Before this year, I went out to WY five years in a row for a deer/lope rifle hunt. Normally 4-5 of us went and we typically filled 80% plus of our tags. Weather varied from 90 degrees to 10 degrees. It was an absolute blast and I'm really regretting not finding a way to make it work this year. I'll be back out there next year to do it all over again. The buck in my avatar I shot in 2010 with about 20 minutes left of daylight on the last day. I wrote the story up on here awhile back. One of the best days of hunting I've ever had.

Sorry, forgot about the pricing, haha.

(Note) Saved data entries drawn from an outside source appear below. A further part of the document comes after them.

(** ** A run *)

Module RecDemo.
Definition spec : PoolSpec := mkPoolSpec "0123456789abcdef0123456789abcdef" 8 24 3 4.
Definition layouts : PoolLayouts := [("a", 8%Z)].
Definition pools : list PoolDescriptor := [mkPoolDescriptor "a" 16 8 8].
Definition ring : Shared := mkShared 5 24 8 (replicate 400 0%Z).
Definition start : Sys :=
  let j := (reset (mkJrn new_side ring)).2 in mkSys new_side (jr_side j) (jr_sh j) None None [] [] false.
Definition pubs : list (BlockKey * BlockValue) := [("k", Demo.stored_block)].
Definition final : Records := {[ "k" := recovered_value (project_recovery_record Demo.stored_block) ]}.
Lemma started : started 400 start.
Proof.
  eapply (started_reset 400 new_side ring); [reflexivity..| |]; repeat (first [left | right]).
Qed.
Lemma published_run : ∃ y, rtc (jstep 400) start y ∧ y_sent y = y_got y ++ (frame_of Demo.encode <$> pubs) ∧
  healthy (y_cons y) (y_sh y) ∧ sh_invalid (y_sh y) = 0%Z ∧ (zlen (encs (y_sent y)) < 2 ^ 64)%Z.
Proof.
  eexists. split.
  { eapply rtc_l; [apply (js_begin 400 1 (key_bytes "k")
      (Demo.encode (project_recovery_record Demo.stored_block))); vm_compute; reflexivity|].
    eapply rtc_l; [eapply js_commit; vm_compute; reflexivity|]. apply rtc_refl. }
  split_and!; [vm_compute; reflexivity | | vm_compute; reflexivity..].
  split_and!; [vm_compute; reflexivity..|]. by intros [_ []].
Qed.
Definition recov (y : Sys) : Recov :=
  mkRecov pools true (Some (y_cons y)) (Some (["a"], ∅)) ∅ (y_sh y) SnapDemo.file.
Lemma tail y : rtc (jstep 400) start y → y_sent y = y_got y ++ (frame_of Demo.encode <$> pubs) →
  healthy (y_cons y) (y_sh y) → sh_invalid (y_sh y) = 0%Z → (zlen (encs (y_sent y)) < 2 ^ 64)%Z →
  tail_of 400 Demo.encode start y pubs (recov y) ∅.
Proof.
  intros. split_and!; try done; [apply started|]. apply Forall_singleton. split; [|reflexivity].
  apply Demo.wire_check_valid. vm_compute. reflexivity.
Qed.
Lemma leaves : left_by ∅ final pubs.
Proof.
  intros k. unfold final, pubs. simpl. destruct (decide (k = "k")) as [->|Hk].
  - rewrite lookup_singleton_eq, decide_True by (by left). reflexivity.
  - rewrite lookup_singleton_ne by done. rewrite decide_False; [done|]. by intros ?%list_elem_of_singleton.
Qed.
Lemma runs_pools y : configured SnapDemo.encode_pools spec "ab" [16%Z] layouts (recov y).
Proof. split_and!; [reflexivity | reflexivity | by eexists | vm_compute; discriminate]. Qed.
Lemma carries : carried Demo.encode ["a"] final.
Proof.
  unfold carried, final. rewrite map_to_list_singleton. split_and!.
  - apply Forall_singleton. split; [|reflexivity]. apply Demo.wire_check_valid. vm_compute. reflexivity.
  - apply Forall_singleton. split; [by left | vm_compute; discriminate].
  - vm_compute. reflexivity.
Qed.
Lemma carries_back : carried Demo.encode ["a"] (with_g3 (without_g3 final) (g3_half final)).
Proof.
  assert (with_g3 (without_g3 final) (g3_half final) = final) as -> by (vm_compute; reflexivity). apply carries.
Qed.
End RecDemo.
(* ===== verification/GuardSafe.v ===== *)
(** * A Guard keeps its contract

    Every act of a reachable Guard is one the contract of [GuardOwn] allows, whatever its
    environment answers and however other threads' sections fall between its own. *)

From Stdlib Require Import ZArith Lia.
From S2P Require Import Prelude PyFloat Types Layout State Journal Mirror Snapshot Protocol RecoveryState Guard GuardOwn.

(** ** Where an operation stands *)

(** The pool's lease, who holds it by the acts so far, whether that one was killed, how many
    claims are being executed, which transition is reserved (when it matters); and whether what
    ties the Guard's serving, heartbeats and lease to the acts holds at this point. *)
Record At := mkAt {
  a_cur : option Lease;
  a_hold : option Lease;
  a_kill : bool;
  a_n : nat;
  a_serves : bool;
  a_beats : bool;
  a_res : option Phase;
  a_link : bool }.

Record Inv {C} (a : At) (g : Guard C) : Prop := {
  inv_cur : gd_current g = a_cur a;
  inv_own : ∃ o, own_run own_start (gd_trace g) = Some o ∧ ow_holder o = a_hold a ∧
    (a_kill a = true → ow_killed o = true) ∧
    (ow_refused o = true → gd_closing g = true ∨ gd_refusing g = true) ∧
    (a_serves a = true → ow_serving o = true → gd_serving g = true ∨ gd_failure g ≠ None);
  inv_claims : claims_ok (a_n a) g;
  inv_close : close_ok g;
  inv_beats : a_beats a = true → beats_ok g;
  inv_res : a_res a ≠ None → gd_reserved g = a_res a;
  inv_link : a_link a = true → a_hold a = a_cur a ∨ (a_cur a = None ∧ gd_closing g = true) }.

(** Between the actor's rounds. *)
Definition at_rest (c h : option Lease) : At := mkAt c h false 0 true true None true.
Definition Rest {C} (g : Guard C) : Prop := ∃ c h, Inv (at_rest c h) g.

Section Safe.
Context {C : Type} `{!CoreOps C} (U : Setup).
Notation G := (Guard C).
Implicit Types (g : G) (E : GuardEnv) (a : At).

Lemma inv_drift a g g' : Inv a g → drift g g' → Inv a g'.
Proof.
  intros [Ic (o & Ho & Hh & Hk & Hr & Hs) Icl Ico Ib Ir Il] [].
  constructor; auto; [congruence | | |].
  - destruct dr_trace as (l & Hl & Hid & Hre & Hse).
    destruct (own_run_idle o l Hid) as (o' & Ho' & Hh' & Hk' & Hs' & Hr').
    exists o'. rewrite Hl, own_run_app, Ho. simpl. split_and!; [done | congruence | | |].
    + intros ?. rewrite Hk'. auto.
    + intros [H|H]%Hr'; [|auto]. destruct (Hr H); auto.
    + intros Ha Hso. destruct (Hs' Hso) as [Hso' Hn]. rewrite dr_failure.
      destruct Hse as [->|[_ ?]]; [auto | done].
  - intros H. rewrite dr_reserved; auto. intros He. rewrite (Ir H) in He. auto.
  - intros H. destruct (Il H) as [|[? ?]]; auto.
Qed.
Lemma drifts_inv {A} a (m : M G A) : drifts m → triple (Inv a) m (λ _, Inv a) (λ _, Inv a).
Proof.
  intros Hm g Hg. specialize (Hm g g (drift_refl g)). destruct (m g) as [[x|e] g']; by eapply inv_drift.
Qed.

Lemma wp_drift {A} (m : M G A) Q Ex g :
  drifts m → (∀ x g', drift g g' → Q x g') → (∀ e g', drift g g' → Ex e g') → wp m Q Ex g.
Proof. intros Hm HQ HE. eapply wp_use with (P := drift g); [apply Hm | apply drift_refl | auto | auto]. Qed.
(** Nothing failed, and the Guard does not serve. *)
Definition idle g : Prop := gd_failure g = None ∧ gd_serving g = false.
Lemma drift_idle g g' : drift g g' → idle g → idle g'.
Proof.
  intros [_ _ Hf _ _ _ (l & _ & _ & _ & Hs) _ _ _] [? ?]. split; [congruence|].
  destruct Hs as [->|[? _]]; done.
Qed.
Lemma sync_wp E a Q Ex g : Inv a g → (∀ g', drift g g' → Inv a g' → Q tt g') → wp (sync U E) Q Ex g.
Proof.
  intros Hg HQ. unfold sync. apply wp_bind. unfold wp at 1. simpl.
  eapply (wp_for_each _ _ (λ _ g', drift g g' ∧ Inv a g')).
  - split; [by apply drift_same|]. eapply inv_drift; [exact Hg | by apply drift_same].
  - intros call r g' [Hd Hi]. apply wp_try_except. eapply wp_drift; [apply caller_drifts | |].
    + intros [] g'' Hd'. split; [by eapply drift_trans | by eapply inv_drift].
    + intros e g'' Hd'. apply wp_ret. split; [by eapply drift_trans | by eapply inv_drift].
  - intros g' [Hd Hi]. auto.
Qed.
Lemma locked_wp E a f Q Ex g : Inv a g → (∀ g', drift g g' → Inv a g' → Q tt (f g')) → wp (locked U E f) Q Ex g.
Proof. intros Hg HQ. unfold locked. apply wp_bind. eapply sync_wp; [done|]. intros. apply wp_modify. auto. Qed.

(** ** Failures *)

(** A Guard that failed has nothing left to promise but who holds the pool. *)
Lemma inv_fail a n g e : Inv a g →
  Inv (mkAt (a_cur a) (a_hold a) (a_kill a) n true true (a_res a) (a_link a))
    (set_gd_phase GUARD_FAILED (set_gd_failure (Some e) g)).
Proof.
  intros [Ic (o & Ho & Hh & Hk & Hr & Hs) Icl Ico Ib Ir Il]. constructor; simpl; auto.
  - exists o. split_and!; auto; by right.
  - by left; left.
  - by intros _ ?.
Qed.
Definition failed g : Prop := gd_failure g ≠ None.
Lemma drift_failed g g' : drift g g' → failed g → failed g'.
Proof. unfold failed. by intros [_ _ -> _ _ _ _ _ _ _]. Qed.
Definition at_failed a : At :=
  mkAt (a_cur a) (a_hold a) (a_kill a) (a_n a) true true (a_res a) (a_link a).
Lemma escalate_wp E a e Q Ex g : Inv a g → (∀ g', drift g g' → Inv a g' → Q tt g') → wp (escalate U E e) Q Ex g.
Proof.
  intros Hg HQ. unfold escalate, note. apply wp_bind, wp_modify, wp_bind.
  assert (Hd : drift g (set_gd_trace (gd_trace g ++ [Escalates e]) g)) by by apply drift_emit.
  assert (∀ g', drift g g' → wp (sync U E) Q Ex g') as Hsync.
  { intros g' Hd'. eapply sync_wp; [by eapply inv_drift|].
    intros g'' Hd'' ?. apply HQ; [by eapply drift_trans | done]. }
  apply wp_try_except. eapply wp_drift; [apply ext_drifts | |].
  - intros [] g' Hd'. apply Hsync. by eapply drift_trans.
  - intros e' g' Hd'. apply wp_ret, Hsync. by eapply drift_trans.
Qed.
Lemma fail_guard_wp E a e Q Ex g : Inv a g →
  (∀ g', Inv (at_failed a) g' → failed g' → Q tt g') → wp (fail_guard U E e) Q Ex g.
Proof.
  intros Hg HQ. unfold fail_guard. apply wp_bind. eapply locked_wp; [done|]. intros g' _ Hg'.
  eapply escalate_wp; [by apply (inv_fail a (a_n a))|]. intros g'' Hd Hi. apply HQ; [done|].
  by eapply drift_failed.
Qed.
Lemma record_background_failure_wp E a e Q Ex g : Inv a g →
  (∀ g', Inv (at_failed a) g' → failed g' → Q tt g') → wp (record_background_failure U E e) Q Ex g.
Proof.
  intros Hg HQ. unfold record_background_failure. apply wp_bind. eapply locked_wp; [done|]. intros g' _ Hg'.
  set (g1 := set_gd_phase _ _). assert (H1 : Inv (at_failed a) g1) by by apply (inv_fail a (a_n a)).
  assert (∀ g2, drift g1 g2 → wp (escalate U E e) Q Ex g2) as Hesc.
  { intros g2 Hd. eapply escalate_wp; [by eapply inv_drift|]. intros g'' Hd' Hi. apply HQ; [done|].
    eapply drift_failed; [exact Hd'|]. by eapply drift_failed. }
  apply wp_bind, wp_try_except. eapply wp_drift; [| |].
  - intros g0. unfold control_close. drifting.
  - intros [] g2 Hd. by apply Hesc.
  - intros e' g2 Hd. by apply wp_ret, Hesc.
Qed.

(** ** Serving *)

Lemma serve_wp E a records Q Ex g : Inv a g → a_serves a = true → idle g →
  (a_hold a = None ∨ a_kill a = true) →
  (∀ g', Inv (mkAt (a_cur a) (a_hold a) (a_kill a) (a_n a) true false (a_res a) (a_link a)) g' → Q tt g') →
  (∀ e g', Inv (mkAt (a_cur a) (a_hold a) (a_kill a) (a_n a) false false (a_res a) (a_link a)) g' → Ex e g') →
  wp (serve U E records) Q Ex g.
Proof.
  intros Hg Hsv Hid Hh HQ HE.
  assert (Hweak : ∀ g', Inv a g' → Inv (mkAt (a_cur a) (a_hold a) (a_kill a) (a_n a) false false (a_res a) (a_link a)) g').
  { intros g' [? (o & ? & ? & ? & ? & _) ? ? _ ? ?]. constructor; auto; [|done]. exists o. by split_and!. }
  assert (Hex : ∀ e g', drift g g' → Ex e g') by (intros e g' Hd; by eapply HE, Hweak, inv_drift).
  unfold serve. apply wp_bind. eapply wp_drift; [apply drifts_on_recovery | | by auto].
  intros records' g1 H1. apply wp_bind, wp_gets. destruct (gd_core g1); [|by apply wp_raise, Hex].
  apply wp_bind. eapply wp_drift; [apply drifts_next_tick | | intros; by eapply Hex, drift_trans].
  intros n g2 H2. apply (drift_trans _ _ _ H1) in H2. clear H1.
  apply wp_bind. eapply wp_drift; [apply drifts_on_core | | intros; by eapply Hex, drift_trans].
  intros [] g3 H3. apply (drift_trans _ _ _ H2) in H3. clear H2.
  apply wp_bind. eapply wp_drift; [apply drifts_next_tick | | intros; by eapply Hex, drift_trans].
  intros n' g4 H4. apply (drift_trans _ _ _ H3) in H4. clear H3.
  apply wp_bind. eapply wp_drift; [apply drifts_on_recovery | | intros; by eapply Hex, drift_trans].
  intros [] g5 H5. apply (drift_trans _ _ _ H4) in H5. clear H4.
  pose proof (inv_drift _ _ _ Hg H5) as Hi5. pose proof (drift_idle _ _ H5 Hid) as [Hf5 Hs5].
  unfold note. apply wp_bind, wp_modify, wp_bind.
  set (g6 := set_gd_trace _ _).
  assert (Inv (mkAt (a_cur a) (a_hold a) (a_kill a) (a_n a) false false (a_res a) (a_link a)) g6) as H6.
  { destruct Hi5 as [? (o & Ho & Hoh & Hok & Hor & Hos) ? ? _ ? ?]. constructor; auto; [|done].
    exists (mkOwn (ow_holder o) (ow_killed o) true (ow_refused o)). simpl.
    rewrite own_run_app, Ho. simpl. rewrite decide_True; [by split_and!|]. split; [|destruct Hh; [left; congruence | right; auto]].
    destruct (ow_serving o); [|done]. destruct (Hos Hsv eq_refl); congruence. }
  eapply wp_drift; [apply drifts_next_tick | | intros; by eapply HE, inv_drift].
  intros n'' g7 H7%(inv_drift _ _ _ H6). apply wp_bind.
  eapply wp_drift; [apply drifts_on_core | | intros; by eapply HE, inv_drift].
  intros [] g8 H8%(inv_drift _ _ _ H7). apply wp_modify, HQ.
  destruct H8 as [? (o & ? & ? & ? & ? & _) ? ? _ ? ?]. constructor; auto; [|done].
  exists o. by split_and!; auto.
Qed.

(** The Guard's own flags, weakened. *)
Lemma inv_weaken a a' g : Inv a g → a_cur a' = a_cur a → a_hold a' = a_hold a → a_n a' = a_n a →
  (a_kill a' = true → a_kill a = true) → (a_serves a' = true → a_serves a = true) →
  (a_beats a' = true → a_beats a = true) → (a_res a' = None ∨ a_res a' = a_res a) →
  (a_link a' = true → a_link a = true) → Inv a' g.
Proof.
  intros [? (o & ? & ? & ? & ? & ?) ? ? ? ? ?] Ec Eh En Ek Es Eb Er El.
  constructor; rewrite ?Ec, ?Eh, ?En; auto; [| by destruct Er as [->| ->]].
  exists o. split_and!; auto.
Qed.
(** Taking the pool over: the records are there or not, the core answers in the end. *)
Lemma promote_wp E a Q Ex g : Inv a g → a_serves a = true → gd_serving g = false ∨ failed g →
  (a_hold a = None ∨ a_kill a = true) →
  (∀ g', Inv (mkAt (a_cur a) (a_hold a) (a_kill a) (a_n a) true false (a_res a) (a_link a)) g' → Q tt g') →
  (∀ e g', Inv (mkAt (a_cur a) (a_hold a) (a_kill a) (a_n a) false false (a_res a) (a_link a)) g' → Ex e g') →
  wp (promote U E) Q Ex g.
Proof.
  intros Hg Hsv Hs Hh HQ HE. unfold promote. apply wp_bind, wp_modify.
  assert (Hex : ∀ e g', Inv a g' → Ex e g') by (intros; eapply HE, inv_weaken; try done; by right).
  set (g1 := set_gd_resumable false g).
  assert (H1 : Inv a g1) by (eapply inv_drift; [exact Hg | by apply drift_same]).
  apply wp_bind. unfold raise_failure. wp. destruct (gd_failure g1) eqn:Hf; [by apply wp_raise, Hex|].
  assert (gd_serving g1 = false) by by destruct Hs.
  apply wp_ret, wp_bind. eapply wp_drift; [apply drifts_on_recovery | | intros; by eapply Hex, inv_drift].
  intros records g2 H2. eapply serve_wp; eauto using inv_drift. by apply (drift_idle g1).
Qed.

We stayed in a motel in town. If you camp, it could be much cheaper. Normally ended up around $1,300-1,400. Of course, the taxidermy bill is separate!


----------



## cwielock (May 9, 2010)

What about tags? are they over the counter or is it a draw? and that was a DIY hunt right?


----------



## wolfe (Nov 9, 2011)

I hunted region F general it is a draw but this year there were left overs. This hunt is good for Oct, 1-31 wanted late season Nov. 1-15 but did not draw so we got second choice. $352.00 Late season is hard to draw without preference points in this area. Late season gives u better chance for cold weather and snow to bring those bigger bucks down out of yellowstone.


----------



## wolfe (Nov 9, 2011)

Yes, it is DIY hunt


----------



## goodworkstractors (Aug 7, 2007)

Mine were DIY hunts. They were draws, although in my area we were 100% successful for deer and antelope each of the five years. I think the down economy is helping better the odds in some areas as well since not as many guys are going on hunts.


----------



## White Pine (Mar 26, 2009)

Region F has left over tags


----------



## lazarus (Nov 25, 2011)

region H is good but when i drew a few years ago i needed 1 preference point. that's in the mountains too. buck in my avatar was around jackson hole and green river. DIY of course


----------



## wolfe (Nov 9, 2011)

white pine i see ur from cody just wondering how the deer season went 4 you?


----------



## White Pine (Mar 26, 2009)

Season went good 4x4 and a couple does


----------